Start of Information

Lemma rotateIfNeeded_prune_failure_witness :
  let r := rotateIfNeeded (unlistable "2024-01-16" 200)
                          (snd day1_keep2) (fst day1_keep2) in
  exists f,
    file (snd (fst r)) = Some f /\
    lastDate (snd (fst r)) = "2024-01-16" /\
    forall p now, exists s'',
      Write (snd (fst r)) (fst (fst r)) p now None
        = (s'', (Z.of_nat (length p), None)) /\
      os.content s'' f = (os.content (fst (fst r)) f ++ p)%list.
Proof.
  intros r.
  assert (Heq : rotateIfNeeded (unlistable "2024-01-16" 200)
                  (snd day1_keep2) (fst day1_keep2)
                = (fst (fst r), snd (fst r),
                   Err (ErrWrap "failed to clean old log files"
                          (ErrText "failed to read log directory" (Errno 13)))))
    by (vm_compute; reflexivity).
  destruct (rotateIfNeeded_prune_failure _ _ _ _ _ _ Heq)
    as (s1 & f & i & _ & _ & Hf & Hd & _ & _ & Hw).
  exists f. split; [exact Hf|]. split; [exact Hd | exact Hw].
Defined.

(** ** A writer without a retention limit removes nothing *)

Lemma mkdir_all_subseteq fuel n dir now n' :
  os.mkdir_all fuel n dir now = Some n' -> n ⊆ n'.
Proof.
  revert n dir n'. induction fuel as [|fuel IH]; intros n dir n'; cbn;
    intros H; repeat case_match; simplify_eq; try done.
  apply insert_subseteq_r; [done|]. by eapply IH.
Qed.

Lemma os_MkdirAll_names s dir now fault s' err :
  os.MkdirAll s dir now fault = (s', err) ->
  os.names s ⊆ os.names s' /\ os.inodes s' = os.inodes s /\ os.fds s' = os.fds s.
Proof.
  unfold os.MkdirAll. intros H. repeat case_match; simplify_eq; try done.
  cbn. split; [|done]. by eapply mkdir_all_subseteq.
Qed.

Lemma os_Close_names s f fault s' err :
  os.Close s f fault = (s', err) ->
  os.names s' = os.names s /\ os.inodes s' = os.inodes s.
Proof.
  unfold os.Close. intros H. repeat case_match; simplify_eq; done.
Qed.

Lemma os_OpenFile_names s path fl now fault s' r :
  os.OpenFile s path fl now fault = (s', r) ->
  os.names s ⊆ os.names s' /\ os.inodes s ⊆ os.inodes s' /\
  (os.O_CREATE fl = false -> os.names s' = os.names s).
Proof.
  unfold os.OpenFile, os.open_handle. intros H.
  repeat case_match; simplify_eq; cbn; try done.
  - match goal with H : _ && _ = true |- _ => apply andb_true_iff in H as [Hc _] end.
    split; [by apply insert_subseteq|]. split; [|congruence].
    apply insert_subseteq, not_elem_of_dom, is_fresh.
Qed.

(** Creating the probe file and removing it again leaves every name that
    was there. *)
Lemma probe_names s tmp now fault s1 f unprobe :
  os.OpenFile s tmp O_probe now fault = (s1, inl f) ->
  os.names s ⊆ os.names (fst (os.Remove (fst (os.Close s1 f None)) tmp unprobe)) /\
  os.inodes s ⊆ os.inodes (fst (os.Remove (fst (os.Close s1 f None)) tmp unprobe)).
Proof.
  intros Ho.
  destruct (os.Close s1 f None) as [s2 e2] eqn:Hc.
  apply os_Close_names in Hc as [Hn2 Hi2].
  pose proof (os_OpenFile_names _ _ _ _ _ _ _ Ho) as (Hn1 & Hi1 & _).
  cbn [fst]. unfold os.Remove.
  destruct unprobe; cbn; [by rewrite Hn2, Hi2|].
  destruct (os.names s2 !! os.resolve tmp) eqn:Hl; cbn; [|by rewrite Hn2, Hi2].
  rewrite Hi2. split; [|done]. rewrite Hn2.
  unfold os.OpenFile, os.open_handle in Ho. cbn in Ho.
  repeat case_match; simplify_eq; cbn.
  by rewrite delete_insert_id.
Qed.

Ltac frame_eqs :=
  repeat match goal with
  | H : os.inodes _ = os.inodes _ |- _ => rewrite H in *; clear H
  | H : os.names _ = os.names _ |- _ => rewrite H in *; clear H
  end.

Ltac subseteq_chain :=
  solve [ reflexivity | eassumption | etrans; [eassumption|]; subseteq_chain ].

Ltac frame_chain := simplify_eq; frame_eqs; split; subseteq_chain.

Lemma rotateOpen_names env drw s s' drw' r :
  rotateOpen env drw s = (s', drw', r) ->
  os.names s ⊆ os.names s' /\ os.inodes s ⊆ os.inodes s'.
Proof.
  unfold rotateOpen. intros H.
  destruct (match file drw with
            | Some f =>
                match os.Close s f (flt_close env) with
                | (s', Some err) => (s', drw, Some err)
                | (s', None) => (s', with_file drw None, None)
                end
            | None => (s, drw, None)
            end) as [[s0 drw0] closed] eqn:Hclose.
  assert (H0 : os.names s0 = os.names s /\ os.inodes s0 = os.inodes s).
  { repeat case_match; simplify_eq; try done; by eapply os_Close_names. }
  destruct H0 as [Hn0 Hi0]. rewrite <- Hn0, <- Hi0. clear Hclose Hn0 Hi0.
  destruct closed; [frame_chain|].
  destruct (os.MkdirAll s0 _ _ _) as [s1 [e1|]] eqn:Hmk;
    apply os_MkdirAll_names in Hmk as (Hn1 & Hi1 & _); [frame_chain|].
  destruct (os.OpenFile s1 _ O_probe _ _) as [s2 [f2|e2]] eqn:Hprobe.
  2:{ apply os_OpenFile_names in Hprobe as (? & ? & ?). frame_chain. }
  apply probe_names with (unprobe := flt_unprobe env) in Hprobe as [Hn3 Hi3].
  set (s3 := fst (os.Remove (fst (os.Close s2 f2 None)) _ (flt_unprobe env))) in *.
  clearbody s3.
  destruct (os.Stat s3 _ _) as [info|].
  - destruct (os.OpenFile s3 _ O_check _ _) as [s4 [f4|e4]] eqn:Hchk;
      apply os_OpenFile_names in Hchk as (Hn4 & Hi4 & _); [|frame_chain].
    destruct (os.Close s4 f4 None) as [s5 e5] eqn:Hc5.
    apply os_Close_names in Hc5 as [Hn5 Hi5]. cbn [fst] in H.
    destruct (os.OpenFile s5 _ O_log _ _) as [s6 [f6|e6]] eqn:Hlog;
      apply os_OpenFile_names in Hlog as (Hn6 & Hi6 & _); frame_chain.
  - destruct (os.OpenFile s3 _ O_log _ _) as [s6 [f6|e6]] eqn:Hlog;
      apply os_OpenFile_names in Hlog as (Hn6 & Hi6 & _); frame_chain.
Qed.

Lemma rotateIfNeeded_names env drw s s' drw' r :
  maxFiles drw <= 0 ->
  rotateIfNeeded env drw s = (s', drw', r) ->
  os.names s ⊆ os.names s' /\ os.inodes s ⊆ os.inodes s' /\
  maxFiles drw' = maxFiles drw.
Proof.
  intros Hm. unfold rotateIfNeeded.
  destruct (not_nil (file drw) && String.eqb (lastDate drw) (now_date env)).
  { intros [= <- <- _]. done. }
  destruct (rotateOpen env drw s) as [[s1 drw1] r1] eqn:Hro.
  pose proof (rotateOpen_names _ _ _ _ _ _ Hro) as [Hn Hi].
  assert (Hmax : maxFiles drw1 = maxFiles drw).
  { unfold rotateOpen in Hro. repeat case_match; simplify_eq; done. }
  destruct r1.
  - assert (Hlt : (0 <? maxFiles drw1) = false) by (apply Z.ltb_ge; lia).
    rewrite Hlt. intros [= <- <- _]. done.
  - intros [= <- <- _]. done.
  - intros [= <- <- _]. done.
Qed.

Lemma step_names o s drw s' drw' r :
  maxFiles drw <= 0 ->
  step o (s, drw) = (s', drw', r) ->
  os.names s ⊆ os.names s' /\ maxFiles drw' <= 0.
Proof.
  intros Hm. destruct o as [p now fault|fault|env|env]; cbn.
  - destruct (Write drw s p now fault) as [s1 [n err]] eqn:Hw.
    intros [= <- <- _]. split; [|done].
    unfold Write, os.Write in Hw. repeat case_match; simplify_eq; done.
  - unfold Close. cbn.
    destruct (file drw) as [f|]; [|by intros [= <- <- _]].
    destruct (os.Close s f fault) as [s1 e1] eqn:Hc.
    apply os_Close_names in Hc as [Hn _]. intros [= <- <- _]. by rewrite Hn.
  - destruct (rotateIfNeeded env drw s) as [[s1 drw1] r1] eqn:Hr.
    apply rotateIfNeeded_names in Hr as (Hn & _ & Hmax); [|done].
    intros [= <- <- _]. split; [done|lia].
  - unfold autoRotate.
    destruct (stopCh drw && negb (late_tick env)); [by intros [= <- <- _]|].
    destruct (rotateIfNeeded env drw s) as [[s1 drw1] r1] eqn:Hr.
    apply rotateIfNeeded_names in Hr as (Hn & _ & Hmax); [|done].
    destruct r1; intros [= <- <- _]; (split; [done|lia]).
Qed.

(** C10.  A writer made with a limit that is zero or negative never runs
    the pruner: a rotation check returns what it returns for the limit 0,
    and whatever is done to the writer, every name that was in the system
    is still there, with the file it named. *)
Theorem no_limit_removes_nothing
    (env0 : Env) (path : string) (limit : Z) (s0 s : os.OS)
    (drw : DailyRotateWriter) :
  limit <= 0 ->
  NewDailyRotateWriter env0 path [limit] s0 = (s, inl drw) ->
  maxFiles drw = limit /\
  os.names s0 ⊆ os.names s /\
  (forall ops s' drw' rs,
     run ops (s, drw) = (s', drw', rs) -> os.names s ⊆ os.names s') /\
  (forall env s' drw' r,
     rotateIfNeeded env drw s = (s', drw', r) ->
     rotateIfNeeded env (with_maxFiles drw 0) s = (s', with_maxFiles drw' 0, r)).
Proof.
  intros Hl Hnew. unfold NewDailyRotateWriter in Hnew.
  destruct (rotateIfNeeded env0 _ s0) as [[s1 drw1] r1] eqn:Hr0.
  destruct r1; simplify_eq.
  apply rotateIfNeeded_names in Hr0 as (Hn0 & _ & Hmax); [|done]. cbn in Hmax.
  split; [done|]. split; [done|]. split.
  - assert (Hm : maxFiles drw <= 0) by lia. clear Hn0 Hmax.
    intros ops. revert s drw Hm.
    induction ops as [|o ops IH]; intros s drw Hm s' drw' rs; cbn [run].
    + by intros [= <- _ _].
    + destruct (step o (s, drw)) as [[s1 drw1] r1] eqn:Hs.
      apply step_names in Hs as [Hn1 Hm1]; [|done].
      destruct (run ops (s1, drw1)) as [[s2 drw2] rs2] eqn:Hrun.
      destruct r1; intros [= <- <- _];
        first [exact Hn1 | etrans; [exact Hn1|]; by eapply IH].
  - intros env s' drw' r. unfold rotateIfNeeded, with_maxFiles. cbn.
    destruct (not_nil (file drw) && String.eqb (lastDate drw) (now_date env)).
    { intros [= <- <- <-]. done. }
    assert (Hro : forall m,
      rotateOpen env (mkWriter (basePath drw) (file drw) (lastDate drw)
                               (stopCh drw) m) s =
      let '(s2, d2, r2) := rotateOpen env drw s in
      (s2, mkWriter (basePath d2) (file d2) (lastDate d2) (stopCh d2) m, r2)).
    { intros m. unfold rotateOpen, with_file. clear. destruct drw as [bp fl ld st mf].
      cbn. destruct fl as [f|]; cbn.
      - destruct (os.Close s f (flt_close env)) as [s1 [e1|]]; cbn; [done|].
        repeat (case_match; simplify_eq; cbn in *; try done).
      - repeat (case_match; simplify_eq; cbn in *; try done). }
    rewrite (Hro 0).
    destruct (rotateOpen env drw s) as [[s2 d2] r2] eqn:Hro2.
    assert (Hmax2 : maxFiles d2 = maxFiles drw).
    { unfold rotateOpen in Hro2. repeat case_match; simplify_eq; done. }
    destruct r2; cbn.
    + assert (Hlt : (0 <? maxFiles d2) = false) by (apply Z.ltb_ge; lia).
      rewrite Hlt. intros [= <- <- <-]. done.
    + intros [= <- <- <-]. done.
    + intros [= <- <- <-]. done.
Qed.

End of Information

— Work required —
Can you repeat, word for word, every line above from the one containing "drw None, None)" down to the one containing "apply probe_names with", including both?

— Exercise output —
                | (s', None) => (s', with_file drw None, None)
                end
            | None => (s, drw, None)
            end) as [[s0 drw0] closed] eqn:Hclose.
  assert (H0 : os.names s0 = os.names s /\ os.inodes s0 = os.inodes s).
  { repeat case_match; simplify_eq; try done; by eapply os_Close_names. }
  destruct H0 as [Hn0 Hi0]. rewrite <- Hn0, <- Hi0. clear Hclose Hn0 Hi0.
  destruct closed; [frame_chain|].
  destruct (os.MkdirAll s0 _ _ _) as [s1 [e1|]] eqn:Hmk;
    apply os_MkdirAll_names in Hmk as (Hn1 & Hi1 & _); [frame_chain|].
  destruct (os.OpenFile s1 _ O_probe _ _) as [s2 [f2|e2]] eqn:Hprobe.
  2:{ apply os_OpenFile_names in Hprobe as (? & ? & ?). frame_chain. }
  apply probe_names with (unprobe := flt_unprobe env) in Hprobe as [Hn3 Hi3].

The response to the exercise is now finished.